> **Items from a data source**:
(** * nansen-cli: the command-line layer of [src/cli.js]

    A shallow embedding of the argument parser, the sort and pagination
    resolution, the table formatter, the [login] and [logout] handlers,
    the four family handlers, the command router and the hidden prompt of
    [src/cli.js], together with the properties the specification states
    about them.

    The first module, [JS], holds the part of the JavaScript platform the
    program relies on (numbers, strings, JSON); the second, [Cli], follows
    [src/cli.js] function by function and keeps its names. *)

From Stdlib Require Import ZArith Lia Ascii.
From Stdlib Require Import Floats.SpecFloat.
From stdpp Require Import base gmap strings list.

Set Warnings "-register-all".

Module JS.

(** ** Numbers

    A JavaScript number is an IEEE 754 binary64 value.  [spec_float] is the
    Standard Library's executable specification of such values; every
    operation below is exact integer arithmetic on mantissa and exponent. *)

Definition number := spec_float.
Definition prec : Z := 53.
Definition emax : Z := 1024.

(** The number denoted by an integer literal. *)
Definition num_of_Z (z : Z) : number := binary_normalize prec emax z 0 false.

(** [x / y]. *)
Definition num_div (x y : number) : number := SFdiv prec emax x y.

(** [x >= y]; false as soon as one side is NaN. *)
Definition num_geb (x y : number) : bool := SFleb y x.

(** [Math.abs]. *)
Definition Math_abs (x : number) : number := SFabs x.

(** The number nearest to [s * 10^p] (ties to even), for [0 <= s]: what a
    decimal literal denotes, in the source text or in JSON. *)
Definition num_of_decimal (neg : bool) (s p : Z) : number :=
  match s with
  | Zpos _ =>
      if (0 <=? p)%Z then
        binary_normalize prec emax (if neg then - (s * 10 ^ p) else s * 10 ^ p)%Z 0 false
      else
        let '(q, e, l) := SFdiv_core_binary prec emax s 0 (10 ^ (- p)) 0 in
        binary_round_aux prec emax neg q e l
  | _ => S754_zero neg
  end.

(** [Number.isInteger]. *)
Definition Number_isInteger (x : number) : bool :=
  match x with
  | S754_zero _ => true
  | S754_finite _ m e =>
      (0 <=? e)%Z || (Z.pos m mod 2 ^ (- e) =? 0)%Z
  | _ => false
  end.

(** The mathematical value of a number that [Number_isInteger] accepts. *)
Definition Z_of_num (x : number) : Z :=
  match x with
  | S754_finite s m e =>
      let a := if (0 <=? e)%Z then (Z.pos m * 2 ^ e)%Z else (Z.pos m / 2 ^ (- e))%Z in
      if s then (- a)%Z else a
  | _ => 0%Z
  end.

> **EXERCISE BRIEF**: Start with the first line of the data and print every line exactly. The line containing "the four family" is the last one to include.

> **SOLUTION FOR THIS PROBLEM**:
(** * nansen-cli: the command-line layer of [src/cli.js]

    A shallow embedding of the argument parser, the sort and pagination
    resolution, the table formatter, the [login] and [logout] handlers,
    the four family handlers, the command router and the hidden prompt of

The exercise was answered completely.